### WHAT THIS TASK INVOLVES
Copy the entries below exactly, but only from the line containing "apply uw_small. unfold" through the final line.

### STORED DATA

(** The geometry of a volume, or why it is refused. *)
(** [check_boot]: drivers/filesystem/fat16/fat16.c:802-857 *)
Definition check_boot dev (boot : fat16_boot_sector_t) : res fat16_device_t :=
  if negb (Signature boot =? 0xAA55) then Err NbadFilesystem
  else if negb (BytesPerSector boot =? FAT16_SECTOR_SIZE) then Err Nunsupported
  else
    let spc := SectorsPerCluster boot in
    if (spc =? 0) || (128 <? spc) || negb (Z.land spc (u32 (spc - 1)) =? 0) then Err NbadFilesystem
    else if (ReservedSectorCount boot =? 0) || (FATCount boot =? 0) || (2 <? FATCount boot)
            || (FATSize16 boot =? 0) || (RootEntryCount boot =? 0) then Err NbadFilesystem
    else
      let total := if negb (TotalSectors16 boot =? 0) then TotalSectors16 boot else TotalSectors32 boot in
      if (total =? 0) || (0xFFFFFFFF <? total) then Err NbadFilesystem
      else
        let root_dir_sectors :=
          (RootEntryCount boot * FAT16_ENTRY_SIZE + FAT16_SECTOR_SIZE - 1) / FAT16_SECTOR_SIZE in
        let first_fat := ReservedSectorCount boot in
        let first_root := first_fat + FATCount boot * FATSize16 boot in
        let first_data := first_root + root_dir_sectors in
        if total <=? first_data then Err NbadFilesystem
        else
          let data_sectors := total - first_data in
          let clusters := data_sectors / spc in
          if (clusters <? FAT16_MIN_CLUSTERS) || (FAT16_MAX_CLUSTERS <? clusters) then Err NbadFilesystem
          else if FATSize16 boot * FAT16_SECTOR_SIZE <? (clusters + 2) * 2 then Err NbadFilesystem
          else Ok (set_geometry dev boot total root_dir_sectors first_fat first_root first_data
                     (FAT16_SECTOR_SIZE * spc) clusters).

(** The status, and the device. *)
(** [fat16_load_boot_sector]: drivers/filesystem/fat16/fat16.c:781-860 *)
Definition fat16_load_boot_sector dev : ST D (res unit * fat16_device_t) := fun d =>
  if p_info (dev_params dev) =? 0 then ((Err NinvalidArg, dev), d)
  else match read_local dev 0 512 d with
  | (Err e, d) => ((Err e, dev), d)
  | (Ok bs, d) =>
      match check_boot dev (boot_of bs) with
      | Err e => ((Err e, set_boot (boot_of bs) dev), d)
      | Ok dev => ((Ok tt, dev), d)
      end
  end.
End fat16.
Arguments fat16_mount_params_t : clear implicits.
Arguments fat16_device_t : clear implicits.
Lemma check_boot_spec dev b : boot_ranges b ->
  match check_boot dev b with
  | Ok dev' => boot_valid b /\ dev' = set_geometry dev b (boot_total b) ((RootEntryCount b * 32 + 511) / 512)
      (ReservedSectorCount b) (ReservedSectorCount b + FATCount b * FATSize16 b) (boot_first_data b)
      (512 * SectorsPerCluster b) (boot_clusters b)
  | Err e => ~ boot_valid b /\ is_err e = true
  end.
Proof.
  intros (Hs & Hr & Hf & He & Ht16 & Hfs & Ht32). unfold check_boot.
  unfold FAT16_SECTOR_SIZE, FAT16_ENTRY_SIZE, FAT16_MIN_CLUSTERS, FAT16_MAX_CLUSTERS.
  assert (Htot : (if negb (TotalSectors16 b =? 0) then TotalSectors16 b else TotalSectors32 b) = boot_total b).
  { unfold boot_total. case_decide as Hd; [by rewrite Hd|]. by rewrite (proj2 (Z.eqb_neq _ _) Hd). }
  assert (0 <= boot_total b < 2 ^ 32) by (unfold boot_total; case_decide; lia).
  assert (Hfd : ReservedSectorCount b + FATCount b * FATSize16 b
    + (RootEntryCount b * 32 + 512 - 1) / 512 = boot_first_data b)
    by (unfold boot_first_data; do 2 f_equal; lia).
  cbv zeta. rewrite Htot, Hfd. fold (boot_clusters b).
  pose proof (pow2_test _ Hs) as Hp2. unfold boot_valid.
  case_if; [split; [lia|done]|]. case_if; [split; [lia|done]|].
  match goal with |- context [if ?c then _ else _] => destruct c eqn:Es end.
  { split; [|done]. intros (_ & _ & Hk & _). by apply Hp2 in Hk. }
  destruct (proj1 Hp2 eq_refl) as (k & Hk & Ek). clear Hp2.
  match goal with |- context [if ?c then _ else _] => destruct c eqn:Er end; [split; [lia|done]|].
  match goal with |- context [if ?c then _ else _] => destruct c eqn:Et end.
  { split; [|done]. intros (_ & _ & _ & _ & _ & _ & _ & Hlt & _).
    assert (0 <= (RootEntryCount b * 32 + 511) / 512) by (apply Z.div_pos; lia).
    revert Hlt. unfold boot_first_data. nia. }
  match goal with |- context [if ?c then _ else _] => destruct c eqn:Ed end; [split; [lia|done]|].
  match goal with |- context [if ?c then _ else _] => destruct c eqn:Ec end; [split; [lia|done]|].
  match goal with |- context [if ?c then _ else _] => destruct c eqn:Ef end; [split; [lia|done]|].
  split; [|f_equal; f_equal; lia].
  split_and!; try lia. by exists k.
Qed.

Lemma set_geometry_volume dev b : boot_ranges b -> boot_valid b ->
  volume (set_geometry dev b (boot_total b) ((RootEntryCount b * 32 + 511) / 512)
      (ReservedSectorCount b) (ReservedSectorCount b + FATCount b * FATSize16 b) (boot_first_data b)
      (512 * SectorsPerCluster b) (boot_clusters b)).
Proof.
  intros (Hs & Hr & Hf & He & Ht16 & Hfs & Ht32) (_ & _ & (k & Hk & Ek) & H1 & H2 & H3 & H4 & H5 & H6 & H7).
  assert (0 <= boot_total b < 2 ^ 32) by (unfold boot_total; case_decide; lia).
  assert (Hre : 0 <= (RootEntryCount b * 32 + 511) / 512 <= 4097).
  { split; [apply Z.div_pos; lia|]. apply Z.div_le_upper_bound; lia. }
  assert (Hsp : 1 <= SectorsPerCluster b <= 128).
  { rewrite Ek. split; [apply (Z.pow_le_mono_r 2 0 k); lia|apply (Z.pow_le_mono_r 2 k 7); lia]. }
  assert (Hdiv : boot_clusters b * SectorsPerCluster b <= boot_total b - boot_first_data b).
  { unfold boot_clusters. rewrite Z.mul_comm. apply Z.mul_div_le. lia. }
  assert (Hfd : boot_first_data b = ReservedSectorCount b + FATCount b * FATSize16 b
    + (RootEntryCount b * 32 + 511) / 512) by done.
  assert (0 <= FATCount b * FATSize16 b <= 2 * 65535) by nia.
  constructor; unfold set_geometry; cbn [dev_boot dev_bytes_per_cluster dev_first_fat_sector
    dev_first_root_dir_sector dev_root_dir_sectors dev_first_data_sector dev_total_clusters dev_total_sectors];
    repeat match goal with |- context [uw 32 ?z] => rewrite (uw_small 32 z) by lia end; try lia; nia.
Qed.

(** The driver mounts exactly the volumes the FAT16 format allows, and
    every quantity it computes for one is right: when the sector could be
    read, [fat16_load_boot_sector] succeeds if and only if the sector meets
    the format's conditions, and then reserved sectors, FATs, root directory
    and data area follow each other inside the volume, without overflow of the
    32-bit fields, with a FAT entry for every cluster. *)
Theorem load_boot_sector_spec (dev : fat16_device_t D) (bs : list Z) (d d' : D) :
  p_info (dev_params dev) <> 0 -> fat16_read_raw dev 0 512 d = ((Nok, bs), d') ->
  exists r dev', fat16_load_boot_sector dev d = ((r, dev'), d') /\
    (r = Ok tt <-> boot_valid (boot_of bs)) /\
    (forall e, r = Err e -> is_err e = true) /\
    dev_params dev' = dev_params dev /\ dev_diskno dev' = dev_diskno dev /\ dev_read dev' = dev_read dev /\
    (r = Ok tt ->
       volume dev' /\ dev_total_sectors dev' = boot_total (boot_of bs) /\
       dev_total_clusters dev' = boot_clusters (boot_of bs)).
Proof.
  intros Hi Hr. unfold fat16_load_boot_sector, read_local. rewrite (proj2 (Z.eqb_neq _ _) Hi), Hr.
  cbn [is_err NSTATUS_IS_ERR status]. change (is_err Nok) with false. cbv iota.
  pose proof (boot_of_ranges bs) as Hb. pose proof (check_boot_spec dev _ Hb) as Hc.
  destruct (check_boot dev (boot_of bs)) as [dev'|e].
  - destruct Hc as (Hv & ->). do 2 eexists. split; [reflexivity|]. split; [by split|].
    split; [done|]. split; [done|]. split; [done|]. split; [done|]. intros _.
    pose proof (set_geometry_volume dev _ Hb Hv) as Hvol. split; [done|].
    destruct Hb as (_ & _ & _ & _ & Ht & _ & Ht32). destruct Hv as (_ & _ & _ & _ & _ & _ & _ & _ & Hcl & _).
    cbn [dev_total_sectors dev_total_clusters set_geometry]. split; [|apply uw_small; lia].
    apply uw_small. unfold boot_total. case_decide; lia.
  - destruct Hc as (Hv & He). do 2 eexists. split; [reflexivity|]. split; [by split|].
    split; [by intros ? [= <-]|]. split; [done|]. split; [done|]. split; [done|]. done.
Qed.
End boot.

### EXERCISE OUTPUT
    apply uw_small. unfold boot_total. case_decide; lia.
  - destruct Hc as (Hv & He). do 2 eexists. split; [reflexivity|]. split; [by split|].
    split; [by intros ? [= <-]|]. split; [done|]. split; [done|]. split; [done|]. done.
Qed.
End boot.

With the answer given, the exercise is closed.